■ TASK BRIEF ■
From the listing below, retype exactly the line holding "Definition write_i16 := write_int 2.", the line holding "[norm] is what", and the lines between them; skip everything else.

■ EXTRACTED MATERIAL ■
(* ===== verification/Serial.v ===== *)
(** The byte-level save format: ByteRead and ByteWrite of src/util.rs, and the
    interface [Codec] of things that are saved and loaded with them. *)
From Stdlib Require Import ZArith Lia.
From stdpp Require Import base list.
From S2P Require Import Prelude GdbProto RustStr Errors.
Open Scope Z_scope.

(** A reader of the remaining input [&mut &[u8]]. *)
Definition reader (A : Type) : Type := list Z -> result (A * list Z).
#[export] Instance reader_ret : MRet reader := fun A a inp => Ret (a, inp).
#[export] Instance reader_bind : MBind reader := fun A B f m inp =>
  match m inp with
  | Ret (a, inp) => f a inp
  | Fail e => Fail e
  | Panic => Panic
  end.
Definition rfail {A} (e : Error) : reader A := fun _ => Fail e.

(** [read_exact] into a buffer of [n] bytes. *)
Definition read_exact (n : Z) : reader (list Z) := fun inp =>
  if n <=? zlen inp then Ret (take (Z.to_nat n) inp, drop (Z.to_nat n) inp)
  else Fail (IO UnexpectedEof None).

(** Little-endian bytes of an unsigned integer. *)
Fixpoint le_bytes (n : nat) (x : Z) : list Z :=
  match n with
  | O => []
  | S n => x mod 256 :: le_bytes n (x / 256)
  end.
Fixpoint le_value (l : list Z) : Z :=
  match l with
  | [] => 0
  | b :: l => b + 256 * le_value l
  end.

(** Two's complement: [x as iN] of an unsigned [x]. *)
Definition to_signed (bits : Z) (x : Z) : Z := if x <? 2 ^ (bits - 1) then x else x - 2 ^ bits.

Definition read_uint (n : nat) : reader Z :=
  b ← read_exact (Z.of_nat n); mret (le_value b).
Definition read_int (n : nat) : reader Z :=
  x ← read_uint n; mret (to_signed (8 * Z.of_nat n) x).
Definition write_uint (n : nat) (x : Z) : list Z := le_bytes n x.
Definition write_int (n : nat) (x : Z) : list Z := le_bytes n (x mod 2 ^ (8 * Z.of_nat n)).

Definition read_u8 := read_uint 1.
Definition read_u16 := read_uint 2.
Definition read_u32 := read_uint 4.
Definition read_u64 := read_uint 8.
Definition read_usize := read_uint 8.
Definition read_i8 := read_int 1.
Definition read_i16 := read_int 2.
Definition read_i32 := read_int 4.
Definition read_i64 := read_int 8.
Definition read_isize := read_int 8.
Definition read_bool : reader bool :=
  b ← read_uint 1;
  if b =? 0 then mret false
  else if b =? 1 then mret true
  else rfail (IO OtherKind None).

(** The chunked loop of [read_slice]. *)
Definition BLOCK_SIZE : Z := 2 ^ 20.
Fixpoint read_slice_loop (fuel : nat) (n pos : Z) (v : list Z) : reader (list Z) :=
  if pos <? n then
    match fuel with
    | O => fun _ => Panic
    | S fuel =>
        let add := Z.min BLOCK_SIZE (n - pos) in
        chunk ← read_exact add;
        read_slice_loop fuel n (pos + add) (v ++ chunk)
    end
  else mret v.
Definition read_slice : reader (list Z) :=
  n ← (read_usize : reader Z);
  ((fun inp => read_slice_loop (S (length inp)) n 0 [] inp) : reader (list Z)).
Definition read_str : reader (list Z) :=
  v ← read_slice;
  if from_utf8 v then mret v else rfail (IO OtherKind None).
Definition read_path : reader (list Z) := read_slice.

Definition write_u8 := write_uint 1.
Definition write_u16 := write_uint 2.
Definition write_u32 := write_uint 4.
Definition write_u64 := write_uint 8.
Definition write_usize := write_uint 8.
Definition write_i8 := write_int 1.
Definition write_i16 := write_int 2.
Definition write_i32 := write_int 4.
Definition write_i64 := write_int 8.
Definition write_isize := write_int 8.
Definition write_bool (b : bool) : list Z := [if b then 1 else 0].
Definition write_slice (s : list Z) : list Z := write_usize (zlen s) ++ s.
Definition write_str (s : list Z) : list Z := write_slice s.
Definition write_path (s : list Z) : list Z := write_slice s.

(** ** The interface of saved data

    [norm] is what a saved value is loaded as; it drops what is not saved. *)
Class Codec (A : Type) := {
  save_state : A -> list Z;
  load_state : reader A;
  valid : A -> Prop;
  norm : A -> A
}.
Class CodecOk (A : Type) `{Codec A} : Prop :=
  load_save : forall a rest, valid a -> load_state (save_state a ++ rest) = Ret (norm a, rest).

(** ** Lemmas *)

Lemma run_reader_bind {A B} (m : reader A) (f : A -> reader B) inp :
  (m ≫= f) inp = match m inp with
                 | Ret (a, inp) => f a inp | Fail e => Fail e | Panic => Panic end.
Proof. done. Qed.

Lemma run_reader_ret {A} (a : A) inp : (mret a : reader A) inp = Ret (a, inp).
Proof. done. Qed.

Lemma read_exact_app s rest : read_exact (zlen s) (s ++ rest) = Ret (s, rest).
Proof.
  unfold read_exact. rewrite zlen_app. pose proof (zlen_nonneg rest).
  rewrite (proj2 (Z.leb_le _ _)) by lia. unfold zlen. rewrite Nat2Z.id.
  by rewrite take_app_length, drop_app_length.
Qed.

Lemma le_bytes_length n x : length (le_bytes n x) = n.
Proof. revert x. induction n; intros; simpl; auto. Qed.

Lemma le_value_bytes n x : 0 <= x < 256 ^ Z.of_nat n -> le_value (le_bytes n x) = x.
Proof.
  revert x. induction n as [|n IH]; intros x Hx; cbn [le_bytes le_value].
  { change (256 ^ Z.of_nat 0) with 1 in Hx. lia. }
  rewrite Nat2Z.inj_succ, Z.pow_succ_r in Hx by lia.
  rewrite IH.
  - pose proof (Z.div_mod x 256 ltac:(lia)). lia.
  - split; [apply Z.div_pos; lia|apply Z.div_lt_upper_bound; lia].
Qed.

Lemma le_bytes_u8 n x : Forall is_u8 (le_bytes n x).
Proof.
  revert x. induction n; intros x; simpl; constructor; [|done].
  apply Z.mod_pos_bound. lia.
Qed.

Lemma read_write_uint n x rest :
  0 <= x < 256 ^ Z.of_nat n -> read_uint n (write_uint n x ++ rest) = Ret (x, rest).
Proof.
  intros Hx. unfold read_uint, write_uint. rewrite run_reader_bind.
  replace (Z.of_nat n) with (zlen (le_bytes n x)) by (unfold zlen; by rewrite le_bytes_length).
  rewrite read_exact_app. by rewrite le_value_bytes.
Qed.

Lemma read_write_int n x rest :
  (0 < n)%nat -> - 2 ^ (8 * Z.of_nat n - 1) <= x < 2 ^ (8 * Z.of_nat n - 1) ->
  read_int n (write_int n x ++ rest) = Ret (x, rest).
Proof.
  intros Hn Hx. unfold read_int, write_int. rewrite run_reader_bind.
  fold (write_uint n (x mod 2 ^ (8 * Z.of_nat n))).
  assert (Hp : 2 ^ (8 * Z.of_nat n) = 2 * 2 ^ (8 * Z.of_nat n - 1)).
  { rewrite <- Z.pow_succ_r by lia. f_equal. lia. }
  assert (H256 : 256 ^ Z.of_nat n = 2 ^ (8 * Z.of_nat n)).
  { change 256 with (2 ^ 8). rewrite <- Z.pow_mul_r; lia. }
  assert (0 < 2 ^ (8 * Z.of_nat n - 1)) by (apply Z.pow_pos_nonneg; lia).
  rewrite read_write_uint by (rewrite H256; apply Z.mod_pos_bound; lia).
  unfold mret, reader_ret. do 2 f_equal. unfold to_signed.
  destruct (Z.le_gt_cases 0 x).
  - rewrite Z.mod_small by lia. by rewrite (proj2 (Z.ltb_lt _ _)) by lia.
  - assert (Hm : x mod 2 ^ (8 * Z.of_nat n) = x + 2 ^ (8 * Z.of_nat n)).
    { symmetry. apply Z.mod_unique with (-1); [left; lia|lia]. }
    rewrite Hm. rewrite (proj2 (Z.ltb_ge _ _)) by lia. lia.
Qed.

Lemma read_slice_loop_app fuel s rest n pos v :
  (length s <= fuel)%nat -> n - pos = zlen s ->
  read_slice_loop fuel n pos v (s ++ rest) = Ret (v ++ s, rest).
Proof.
  revert s pos v. induction fuel as [|fuel IH]; intros s pos v Hf Hn.
  - assert (s = []) as -> by (destruct s; [done|simpl in Hf; lia]).
    change (zlen []) with 0 in Hn. unfold read_slice_loop.
    rewrite (proj2 (Z.ltb_ge pos n)) by lia. by rewrite app_nil_r.
  - cbn [read_slice_loop]. pose proof (zlen_nonneg s).
    destruct (Z.ltb_spec pos n) as [Hlt|]; cycle 1.
    { assert (s = []) as -> by (destruct s; [done|rewrite zlen_cons in Hn; pose proof (zlen_nonneg s); lia]).
      by rewrite app_nil_r. }
    rewrite run_reader_bind. set (add := Z.min BLOCK_SIZE (n - pos)).
    assert (Hb : BLOCK_SIZE = 1048576) by reflexivity.
    set (c := take (Z.to_nat add) s). set (d := drop (Z.to_nat add) s).
    assert (Hcd : c ++ d = s) by apply take_drop.
    assert (Hc : zlen c = add) by (unfold c, zlen in *; rewrite length_take; lia).
    assert (Hd : zlen d = zlen s - add) by (unfold d, zlen in *; rewrite length_drop; lia).
    rewrite <- Hcd at 1. rewrite <- app_assoc, <- Hc, read_exact_app.
    rewrite IH; [by rewrite <- app_assoc, Hcd|unfold zlen in *; lia|lia].
Qed.

Lemma read_write_slice s rest :
  zlen s < 2 ^ 64 -> read_slice (write_slice s ++ rest) = Ret (s, rest).
Proof.
  intros Hs. unfold read_slice, write_slice. rewrite run_reader_bind, <- app_assoc.
  unfold read_usize, write_usize. rewrite read_write_uint
    by (change (256 ^ Z.of_nat 8) with (2 ^ 64); pose proof (zlen_nonneg s); lia).
  rewrite (read_slice_loop_app _ s rest (zlen s) 0 []); [done| |lia].
  rewrite length_app. lia.
Qed.

Definition is_str (s : list Z) : Prop := from_utf8 s = true /\ zlen s < 2 ^ 64.

Lemma read_write_str s rest : is_str s -> read_str (write_str s ++ rest) = Ret (s, rest).
Proof.
  intros [Hu Hs]. unfold read_str, write_str. rewrite run_reader_bind.
  rewrite read_write_slice by done. by rewrite Hu.
Qed.

Lemma read_write_bool b rest : read_bool (write_bool b ++ rest) = Ret (b, rest).
Proof.
  unfold read_bool. rewrite run_reader_bind.
  replace (write_bool b) with (write_uint 1 (if b then 1 else 0)) by (by destruct b).
  rewrite read_write_uint by (destruct b; lia). by destruct b.
Qed.

(** Reading back one field after the other. *)
Create Rewrite HintDb serial.
#[export] Hint Rewrite @run_reader_bind read_write_slice read_write_str read_write_bool : serial.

■ SOLVED PROBLEM ■
Definition write_i16 := write_int 2.
Definition write_i32 := write_int 4.
Definition write_i64 := write_int 8.
Definition write_isize := write_int 8.
Definition write_bool (b : bool) : list Z := [if b then 1 else 0].
Definition write_slice (s : list Z) : list Z := write_usize (zlen s) ++ s.
Definition write_str (s : list Z) : list Z := write_slice s.
Definition write_path (s : list Z) : list Z := write_slice s.

(** ** The interface of saved data

    [norm] is what a saved value is loaded as; it drops what is not saved. *)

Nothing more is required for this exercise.